But for now, the Digable Planets MC is distracted by launching Shabazz Palaces’ latest work of art, The Don Of Diamond Dreams, into the universe. Serving as Shabazz Palaces’ fifth studio album for Sub Pop Records and the follow-up to 2017’s double release Quazarz: Born on a Gangster Star and Quazarz vs. The Jealous Machines, the 10-track project is another futuristic ride through Butler’s otherworldly mind.
As Butler declares, he’s “here to save the world in this time of peril.”
Shabazz Palaces albums always have layers to them and often require a little dissection. In this case, The Don Of Diamond Dreams refers to Butler himself.
“It’s like an embodiment, a personality,” he explains. “It’s music, art and writing and all of these different things. It’s like something to evoke richness of imagination, of essential things in life, things that the earth brought through time. And then the Don is like the gangster, like the head of the operation or the head of the organization.

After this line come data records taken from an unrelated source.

Lemma memmove_down_copied m d s n :
  0 <= n -> s <= d -> copied m (memmove_down m d s n) d s n.
Proof.
  intros Hn Hs. unfold memmove_down.
  destruct (memmove_align _ _ _ _) as [[[m1 d1] s1] n1] eqn:E.
  rewrite <- (Z2Nat.id n) in E at 1 2 by lia. set (k := Z.to_nat n) in *.
  destruct (memmove_align_spec _ _ _ _ _ _ _ _ Hs E) as (Hk & -> & -> & H1 & _).
  pose proof (Nat.div_mod_eq n1 4) as Hdm.
  set (i := Z.of_nat k - Z.of_nat n1) in *.
  replace (d + Z.of_nat n1) with (d + n - i) in * by lia.
  replace (s + Z.of_nat n1) with (s + n - i) in * by lia.
  pose proof (copied_bwd m m1 (d + n) (s + n) i 4 (n1 / 4) ltac:(lia) ltac:(lia) ltac:(lia) H1) as H2.
  set (j := i + 4 * Z.of_nat (n1 / 4)) in *.
  replace (d + n - i - 4 * Z.of_nat (n1 / 4)) with (d + n - j) by lia.
  replace (s + n - i - 4 * Z.of_nat (n1 / 4)) with (s + n - j) by lia.
  pose proof (copied_bwd m _ (d + n) (s + n) j 1 (n1 mod 4) ltac:(lia) ltac:(lia) ltac:(lia) H2) as H3.
  replace (j + 1 * Z.of_nat (n1 mod 4)) with n in H3 by lia.
  now replace (d + n - n) with d in H3 by lia; replace (s + n - n) with s in H3 by lia.
Qed.

(** Every cell holds a byte. *)
Definition byte_mem (m : mem) : Prop := forall a, 0 <= m a < 256.

Lemma signed8_inj x y : 0 <= x < 256 -> 0 <= y < 256 -> signed 8 x = signed 8 y -> x = y.
Proof. unfold signed. intros. zcmp; lia. Qed.

Lemma memcmp_loop_spec m a b n :
  byte_mem m ->
  (memcmp_loop m a b n = 0 /\ (forall i, 0 <= i < Z.of_nat n -> m (a + i) = m (b + i))) \/
  exists i, 0 <= i < Z.of_nat n /\ (forall j, 0 <= j < i -> m (a + j) = m (b + j)) /\
    (memcmp_loop m a b n = -1 /\ signed 8 (m (a + i)) < signed 8 (m (b + i)) \/
     memcmp_loop m a b n = 1 /\ signed 8 (m (b + i)) < signed 8 (m (a + i))).
Proof.
  intros Hm. revert a b. induction n as [|n IH]; intros a b; simpl memcmp_loop.
  { left. split; [reflexivity|lia]. }
  destruct (Z.ltb_spec (signed 8 (m a)) (signed 8 (m b))).
  { right. exists 0. rewrite !Z.add_0_r. repeat split; lia. }
  destruct (Z.ltb_spec (signed 8 (m b)) (signed 8 (m a))).
  { right. exists 0. rewrite !Z.add_0_r. repeat split; lia. }
  assert (m a = m b) as Hab by (apply signed8_inj; auto; lia).
  assert (forall i, (forall j, 0 <= j < i -> m (a + 1 + j) = m (b + 1 + j)) ->
                    forall j, 0 <= j < i + 1 -> m (a + j) = m (b + j)) as Hshift.
  { intros i Hi j Hj. destruct (Z.eq_dec j 0) as [->|]; [now rewrite !Z.add_0_r|].
    replace (a + j) with (a + 1 + (j - 1)) by lia.
    replace (b + j) with (b + 1 + (j - 1)) by lia. apply Hi. lia. }
  destruct (IH (a + 1) (b + 1)) as [[-> Heq]|(i & Hi & Heq & Hc)].
  - left. split; [reflexivity|]. intros i Hi. apply (Hshift (Z.of_nat n)); [exact Heq|lia].
  - right. exists (i + 1). split; [lia|]. split; [now apply Hshift|].
    now rewrite <- !Z.add_assoc, !(Z.add_comm 1) in Hc.
Qed.

(** ** Properties *)

(** [memmove] moves the block whatever the overlap: it returns without a
    fault, every destination byte holds the byte the source held before the
    call, and no other byte changes. *)
Theorem memmove_correct (bits64 : bool) (cr0 : Z) (can_sse : bool) (m : mem) (s1 s2 n : Z)
    (Hn : 0 <= n) :
  exists cs m', memmove bits64 cr0 can_sse m s1 s2 n = Some (cs, m') /\ copied m m' s1 s2 n.
Proof.
  unfold memmove. destruct (Z.leb_spec s1 s2).
  - apply memcpy_copied; [exact Hn|]. left. lia.
  - do 2 eexists. split; [reflexivity|]. apply memmove_down_copied; lia.
Qed.

(** [memcpy] copies exactly the block, on both builds, with or without SSE,
    at any alignment and length, when source and destination do not overlap or
    the destination is below; it never makes an unaligned aligned-SSE access. *)
Theorem memcpy_correct (bits64 : bool) (cr0 : Z) (can_sse : bool) (m : mem) (s1 s2 n : Z)
    (Hn : 0 <= n) (Hover : s1 <= s2 \/ s2 + n <= s1) :
  exists cs m', memcpy bits64 cr0 can_sse m s1 s2 n = Some (cs, m') /\ copied m m' s1 s2 n.
Proof. now apply memcpy_copied. Qed.

(** [memset] terminates and sets exactly the [n] bytes at [buf] to the low
    byte of [c], whatever mix of 1, 2, 4 and 8-byte stores it uses. *)
Theorem memset_correct (bits64 : bool) (m : mem) (buf c n : Z) (Hn : 0 <= n) :
  exists m', memset bits64 m buf c n = Some m' /\ filled m m' buf n (Z.land c 255).
Proof.
  unfold memset, memset_nonzero. destruct (Z.eqb_spec n 0) as [->|].
  { exists m. split; [reflexivity|]. apply filled_empty. lia. }
  destruct (Z.eqb_spec n 1) as [->|].
  { eexists. split; [reflexivity|]. intros a. unfold upd. rcase; zcmp; lia || reflexivity. }
  apply memset_loop_filled; [apply land_255_range|lia|lia].
Qed.

(** [memcmp] is 0 exactly when the blocks are equal; otherwise its sign is
    that of the first difference, compared as signed [char]s. *)
Theorem memcmp_first_difference (m : mem) (p1 p2 len : Z) (Hm : byte_mem m) (Hl : 0 <= len) :
  (memcmp m p1 p2 len = 0 /\ (forall i, 0 <= i < len -> m (p1 + i) = m (p2 + i))) \/
  exists i, 0 <= i < len /\ (forall j, 0 <= j < i -> m (p1 + j) = m (p2 + j)) /\
    (memcmp m p1 p2 len = -1 /\ signed 8 (m (p1 + i)) < signed 8 (m (p2 + i)) \/
     memcmp m p1 p2 len = 1 /\ signed 8 (m (p2 + i)) < signed 8 (m (p1 + i))).
Proof.
  unfold memcmp. pose proof (memcmp_loop_spec m p1 p2 (Z.to_nat len) Hm) as H.
  now rewrite (Z2Nat.id len Hl) in H.
Qed.

(** Bytes above 0x7f order before the others, against the C standard. *)
Lemma memcmp_high_bytes_order_first (m : mem) (p q : Z) :
  m p = 0x80 -> m q = 0x01 -> memcmp m p q 1 = -1.
Proof. unfold memcmp. simpl. now intros -> ->. Qed.

(** The alignment loop of [memmove] leaves the destination one past a multiple
    of four, so none of the 32-bit stores that follow is aligned. *)
Lemma memmove_words_unaligned m d s n m' d' s' n' :
  s <= d -> memmove_align m (d + Z.of_nat n) (s + Z.of_nat n) n = (m', d', s', n') ->
  n' <> O -> (d' - 4) mod 4 = 1.
Proof.
  intros Hs E Hn. destruct (memmove_align_spec _ _ _ _ _ _ _ _ Hs E) as (_ & _ & _ & _ & [?|H]);
    [contradiction|zlia].
Qed.

(** ** Witnesses *)

Definition ramp : mem := fun a => Z.land a 255.

Lemma memmove_correct_witness :
  (exists cs m', memmove true 0 false ramp 1003 1000 20 = Some (cs, m') /\
                 copied ramp m' 1003 1000 20) /\
  memmove_down ramp 1003 1000 20 1010 = ramp 1007.
Proof. split; [apply (memmove_correct true 0 false ramp 1003 1000 20); lia|reflexivity]. Defined.

Lemma memcpy_correct_witness :
  (exists cs m', memcpy false 0 false ramp 0x100000 0x800003 600001 = Some (cs, m') /\
                 copied ramp m' 0x100000 0x800003 600001) /\
  memcpy_small true ramp 0x100003 0x800005 37 0x100010 = ramp 0x800012.
Proof.
  split; [|reflexivity].
  apply (memcpy_correct false 0 false ramp 0x100000 0x800003 600001); [lia|left; lia].
Defined.

Lemma memset_correct_witness :
  (exists m', memset true ramp 4097 0x1ab 23 = Some m' /\ filled ramp m' 4097 23 0xab) /\
  match memset true ramp 4097 0x1ab 23 with Some m' => m' 4119 = 0xab | None => False end.
Proof. split; [apply (memset_correct true ramp 4097 0x1ab 23); lia|reflexivity]. Defined.

Lemma ramp_byte_mem : byte_mem ramp.
Proof. intros a. apply land_255_range. Qed.

Lemma memcmp_first_difference_witness :
  memcmp ramp 100 100 10 = 0 /\
  ((memcmp ramp 5 6 3 = 0 /\ (forall i, 0 <= i < 3 -> ramp (5 + i) = ramp (6 + i))) \/
   exists i, 0 <= i < 3 /\ (forall j, 0 <= j < i -> ramp (5 + j) = ramp (6 + j)) /\
     (memcmp ramp 5 6 3 = -1 /\ signed 8 (ramp (5 + i)) < signed 8 (ramp (6 + i)) \/
      memcmp ramp 5 6 3 = 1 /\ signed 8 (ramp (6 + i)) < signed 8 (ramp (5 + i)))).
Proof.
  split; [reflexivity|]. apply (memcmp_first_difference ramp 5 6 3); [exact ramp_byte_mem|lia].
Defined.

“Then, dreaming is something that I really like because I always liked alternate realities, alternative notions, how they come and the ethereal places that they come from. All together, it’s just like I’m the Don of the gangster etherealness and alternate richness. The music and the poetry is meant to highlight that and illustrate that.”
Ahead of the album’s release, Butler dropped visuals for “Chocolate Souffle” and “Fast Learner,” the latter of which stars his son Jazz Ishmael Butler, better known to the rap world as Lil Tracy. Seeing his 24-year-old son walk a similar path has been exhilarating for the 50-year-old Hip Hop luminary.

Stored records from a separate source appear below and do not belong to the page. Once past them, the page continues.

(** ** Properties *)

(** [number] never cuts the number short and pads it to the field width
    exactly: the text is the sign, the prefix and the digits, with at least
    [precision] digits, and its length is the larger of [size] and what those
    take; the padding is spaces on the right under LEFT, zeros after the prefix
    under ZEROPAD, and spaces on the left otherwise.  The digit buffer
    [tmp[36]] is never overrun. *)
Theorem number_layout (num base size precision type : Z) (Hbase : 2 <= base <= 36) :
  exists left zeros right,
    let small := has type SMALL in
    let num' := if has type SIGN && (num <? 0) then swrap 32 (- num) else num in
    let tmp := number_tmp small num' base in
    let sign := number_sign type num in
    let signs := if sign =? 0 then [] else [sign] in
    let prefix := number_prefix type base small in
    let out := left ++ signs ++ prefix ++ zeros ++ rev tmp ++ right in
    number num base size precision type = Some out /\
    (length tmp <= 36)%nat /\
    Forall (eq 32) left /\ Forall (eq 48) zeros /\ Forall (eq 32) right /\
    (has type LEFT = true \/ has type ZEROPAD = true -> left = []) /\
    (has type LEFT = false -> right = []) /\
    Z.of_nat (length out) =
      Z.max size (Z.of_nat (length signs + length prefix) +
                  Z.max precision (Z.of_nat (length tmp))).
Proof.
  set (small := has type SMALL). set (num' := if _ && (num <? 0) then _ else num).
  set (tmp := number_tmp small num' base).
  set (sign := number_sign type num). set (signs := if sign =? 0 then [] else [sign]).
  set (prefix := number_prefix type base small).
  set (i := Z.of_nat (length tmp)). set (p := Z.max precision i).
  set (fill := size - Z.of_nat (length signs + length prefix) - p).
  exists (if has type LEFT || has type ZEROPAD then [] else pad fill 32),
    ((if has type ZEROPAD && negb (has type LEFT) then pad fill 48 else []) ++ pad (p - i) 48),
    (if has type LEFT then pad fill 32 else []).
  cbv zeta. split; [|split; [|split; [|split; [|split; [|split; [|split]]]]]].
  - unfold number. destruct (Z.ltb_spec base 2), (Z.ltb_spec 36 base); try lia. cbn [orb].
    fold small. change (if has type LEFT then Z.ldiff type ZEROPAD else type) with (flags_used type).
    rewrite number_sign_used, number_prefix_used, (flags_used_has type SIGN) by reflexivity.
    fold num' tmp sign prefix. f_equal.
    rewrite number_emit_layout
      by (rewrite (flags_used_has type LEFT), flags_used_zeropad by reflexivity; intros ->;
          now rewrite andb_false_r).
    rewrite (number_size_eq _ _ _ _ small), number_prefix_used.
    rewrite (flags_used_has type LEFT), flags_used_zeropad by reflexivity.
    fold prefix signs i p fill.
    rewrite <- !app_assoc. destruct (has type LEFT), (has type ZEROPAD); reflexivity.
  - subst tmp. pose proof (number_tmp_fits small num' base). lia.
  - destruct (has type LEFT || _); [constructor|apply Forall_pad].
  - apply Forall_app. split; [|apply Forall_pad].
    destruct (has type ZEROPAD && _); [apply Forall_pad|constructor].
  - destruct (has type LEFT); [apply Forall_pad|constructor].
  - now intros [->| ->]; rewrite ?orb_true_r.
  - now intros ->.
  - rewrite !length_app, length_rev, !Nat2Z.inj_add, length_pad. fold i.
    assert (fill = size - Z.of_nat (length signs + length prefix) - p) as Ef by reflexivity.
    assert (p = Z.max precision i) as Ep by reflexivity.
    assert (i = Z.of_nat (length tmp)) as Ei by reflexivity.
    subst tmp signs sign prefix. clearbody fill p i.
    destruct (has type LEFT), (has type ZEROPAD); cbn [orb andb negb];
      rewrite ?length_pad; cbn [length]; lia.
Qed.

“It’s amazing,” he says. “You always want your kid to, more than anything, to have a passion, you know; to have something that they love so much that it consumes their energy and their thoughts. If they can find that, I feel like you can have satisfaction and fulfillment. Then to pursue that as a vocation and have success, it makes me proud, happy and excited for him.

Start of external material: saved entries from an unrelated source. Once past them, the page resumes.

Fixpoint mark_ports (k : nat) : Bitmap.Op unit :=
  match k with O => eret tt | S k' => mark_ports k' ;; set_port (Z.of_nat k') end.

Definition marked_ports : ExtensibleBitmap :=
  mkBitmap 0xFFFFFFFF (Some (replicate 4092 0xFF ++ replicate 4 0)) 4096 32735 0 32768 32767 0.

Definition new_manager : TcpManager :=
  mkTcpManager 1 1 Leaf Leaf ∅ empty_bitmap marked_ports false 0 ∅ ∅ 1 [].

Definition MOp (A : Type) : Type := StateE TcpManager A.

Definition put_tables (sb lb : tree nat) (cc : gmap Z StateBlockHandle) (bs : gmap nat StateBlock) (m : TcpManager) :=
  mkTcpManager (m_NextTcpSequence m) (m_NextConnId m) sb lb cc (m_ListenPorts m) (m_EphemeralPorts m)
    (m_TcpMutex m) (m_ManagerNanoseconds m) bs (all_endpoints m) (next_pointer m) (network m).

Definition put_numbers (s c : Z) (lp ep : ExtensibleBitmap) (ns : Z) (m : TcpManager) :=
  mkTcpManager s c (m_StateBlocks m) (m_ListeningStateBlocks m) (m_CurrentConnections m) lp ep
    (m_TcpMutex m) ns (blocks m) (all_endpoints m) (next_pointer m) (network m).

Definition put_mutex (b : bool) (m : TcpManager) :=
  mkTcpManager (m_NextTcpSequence m) (m_NextConnId m) (m_StateBlocks m) (m_ListeningStateBlocks m)
    (m_CurrentConnections m) (m_ListenPorts m) (m_EphemeralPorts m) b (m_ManagerNanoseconds m)
    (blocks m) (all_endpoints m) (next_pointer m) (network m).

Definition put_blocks (bs : gmap nat StateBlock) (m : TcpManager) : TcpManager :=
  put_tables (m_StateBlocks m) (m_ListeningStateBlocks m) (m_CurrentConnections m) bs m.

Definition the : MOp TcpManager := egets (fun m => m).

(** [LockGuard<Mutex> guard(m_TcpMutex)]. *)
Definition acquire : MOp unit := m <- the ;; if m_TcpMutex m then efail else emodify (put_mutex true).
Definition release : MOp unit := emodify (put_mutex false).
Definition guarded {A} (x : MOp A) : MOp A := acquire ;; a <- x ;; release ;; eret a.

(** An operation on a block, [b], the endpoints and the network. *)
Definition on_conn {A} (b : StateBlock) (x : Op A) : MOp (A * StateBlock) :=
  fun m =>
    match x (mkConn b (all_endpoints m) (next_pointer m) (network m)) with
    | None => None
    | Some (a, c) =>
        Some ((a, block c),
              mkTcpManager (m_NextTcpSequence m) (m_NextConnId m) (m_StateBlocks m) (m_ListeningStateBlocks m)
                (m_CurrentConnections m) (m_ListenPorts m) (m_EphemeralPorts m) (m_TcpMutex m)
                (m_ManagerNanoseconds m) (blocks m) (endpoints c) (nextPointer c) (sent c))
    end.
Lemma sendSegment_ok fl bytes queue c : typed c -> 1 <= var (block c) tcp_mss ->
  hoare False (sendSegment route fl bytes queue) (fun _ c' => typed c') c.
Proof. intros Hc Hm. apply send_loop_ok; [done|done|lia|lia]. Qed.

Lemma close_sending_ok c : typed c -> 1 <= var (block c) tcp_mss ->
  hoare False (close_sending route) (fun _ c' => typed c') c.
Proof.
  intros Hc Hm. unfold close_sending. cbv zeta. hoare_step. unfold state. do 3 hoare_step.
  assert (Hfin : forall s, hoare False
    (nxt <- get snd_nxt ;; set fin_seq nxt ;; set_state s ;; set seg_wnd 0 ;;
     sendSegment route (Z.lor FIN ACK) [] true ;; nxt <- get snd_nxt ;; set snd_nxt (nxt + 1)) (fun _ c' => typed c') c).
  { intros s. unfold get at 1, set at 1 2, set_state. repeat hoare_step. set (c1 := on_block _ _).
    eapply hoare_mono; [apply sendSegment_ok|].
    - repeat (apply typed_on_block; [eauto with keeps|]). done.
    - cbn. vars. done.
    - intros ? c2 Hc2. cbv beta. apply (keeps_hoare _ typed); [keeps|done|done]. }
  destruct (currentState (block c)); first [apply Hfin|by apply hoare_ret].
Qed.

Lemma send_data_ok bytes push c : typed c -> 1 <= var (block c) tcp_mss ->
  hoare False (send_data route bytes push) (fun _ c' => typed c') c.
Proof.
  intros Hc Hm. unfold send_data. hoare_step. unfold state. do 3 hoare_step.
  assert (Hs : forall z, hoare False (sendSegment route (if push then Z.lor ACK PSH else ACK) bytes true ;; eret z : Op Z)
    (fun _ c' => typed c') c).
  { intros z. hoare_step. eapply hoare_mono; [by apply sendSegment_ok|]. done. }
  destruct bytes; [by hoare_step|]. destruct (currentState (block c)); first [apply Hs|by apply hoare_ret].
Qed.
End Inv.

(** ** The claim *)

(** [m] ends without a fault in a well-formed connection. *)
Definition stays_typed {A} (m : Op A) (c : Conn) : Prop := exists r c', m c = Some (r, c') /\ typed c'.

(** C6. Well-formed connections stay well-formed: in a state where every member of
    the state block fits its type, its queue holds such segments, its endpoint
    exists, the streams are in bounds and every packet sent has fields of their
    widths, no operation dereferences null, leaves an array, blocks or runs for
    ever, and each ends in such a state again.  For a segment: if its options come
    to an end and it acknowledges whole segments of the retransmission queue; for
    sending: if the maximum segment size is not 0. *)
Theorem connection_stays_typed route garbage c : typed c ->
  (forall a, arrival_ok a -> is_Some (read_mss a (var (block c) tcp_mss)) ->
     is_Some (ack_queue (acknum a) (retransmitQueue (block c))) ->
     stays_typed (segment_arrives route garbage a) c) /\
  (1 <= var (block c) tcp_mss ->
     (forall bytes push, stays_typed (send_data route bytes push) c) /\ stays_typed (close_sending route) c) /\
  (forall n peek, stays_typed (recv n peek) c) /\
  (forall delta, stays_typed (timer route delta) c).
Proof.
  intros Hc. unfold stays_typed. split_and!.
  - intros a Ha Hm Hq. by apply hoare_total, segment_arrives_ok.
  - intros Hm. split; [intros|]; apply hoare_total; [by apply send_data_ok|by apply close_sending_ok].
  - intros n peek. by apply hoare_total, keeps_recv.
  - intros delta. by apply hoare_total, keeps_timer.
Qed.

(** A connection between port 80 and port 40000 of another host. *)
Definition sample_vars (x : Var) : Z :=
  match x with
  | snd_una | snd_nxt | fin_seq => 1000 | rcv_nxt => 5000 | iss => 999 | irs => 4999
  | snd_wnd | rcv_wnd => 32768 | tcp_mss => 1460 | _ => 0
  end.

Definition sample (st : TcpState) (s : TcpBuffer) : Conn :=
  mkConn (mkStateBlock st 80 40000 7 sample_vars false 0 (Some 1%nat) 1 [] false false 0 0 0 10)
    {[1%nat := mkTcpEndpoint 1 80 40000 7 [] 0 s s]} 2 [].

Lemma typed_sample st s : in_bounds s -> typed (sample st s).
Proof.
  intros Hs. split; cbn.
  - split; cbn; try (split; done); [|constructor]. intros []; done.
  - intros p e. rewrite lookup_singleton_Some. intros [<- <-]. split; [done|lia].
  - eexists _, _. split; [done|]. apply lookup_singleton_eq.
  - constructor.
Qed.

(** The segments that it may get, next in order, with the given flags. *)
Definition next_segment (fl : Z) (bytes : list Z) : Arrival :=
  mkArrival 7 40000 80 5000 1000 5 fl 8192 0 (fun _ => 0) bytes.

Definition always (_ : Packet) : bool := true.
Definition zeros (_ : nat) : Z := 0.

Lemma connection_stays_typed_witness : exists s, typed (sample ESTABLISHED s) /\
  stays_typed (segment_arrives always zeros (next_segment (Z.lor ACK PSH) [1; 2; 3])) (sample ESTABLISHED s) /\
  stays_typed (send_data always [4; 5] true) (sample ESTABLISHED s).
Proof.
  destruct (construct_run zeros) as (s & _ & Hs & _). exists s. pose proof (typed_sample ESTABLISHED s Hs) as Hc.
  split; [exact Hc|]. destruct (connection_stays_typed always zeros _ Hc) as (H1 & H2 & _). split.
  - apply H1; [repeat split; vm_compute; done|by eexists|by eexists].
  - apply H2. vm_compute. done.
Defined.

“He’s got a good relationship with his sisters, so we watch and listen to him. Shit, he’s creating music, so you get to see all sides of him, sides of him, pre-dispositions of him that he just developed while he was out in the world on his own. It’s exciting.”
There are other ways Butler pays homage to his family throughout The Don Of Diamond Dreams, specifically his father who passed away in July 2019. The album closer, “Reg Walk By The Looking Glass” featuring Carlos Overall, explores those generational ties over an ethereal, drum and synth-infused beat.
“My father passed away in July before the completion of the album and the song ‘Reg Walks By The Looking Glass’ is really about my dad and for my dad,” he says. “I was with him when he passed away. It was very profound, that period of time, and seeing him stop doing what you have to do to be alive in this realm — which is breathe — it was just like … I started thinking about how my kids are living alternate versions of my life. I lived alternate versions of my parents’ and grandparents’ lives.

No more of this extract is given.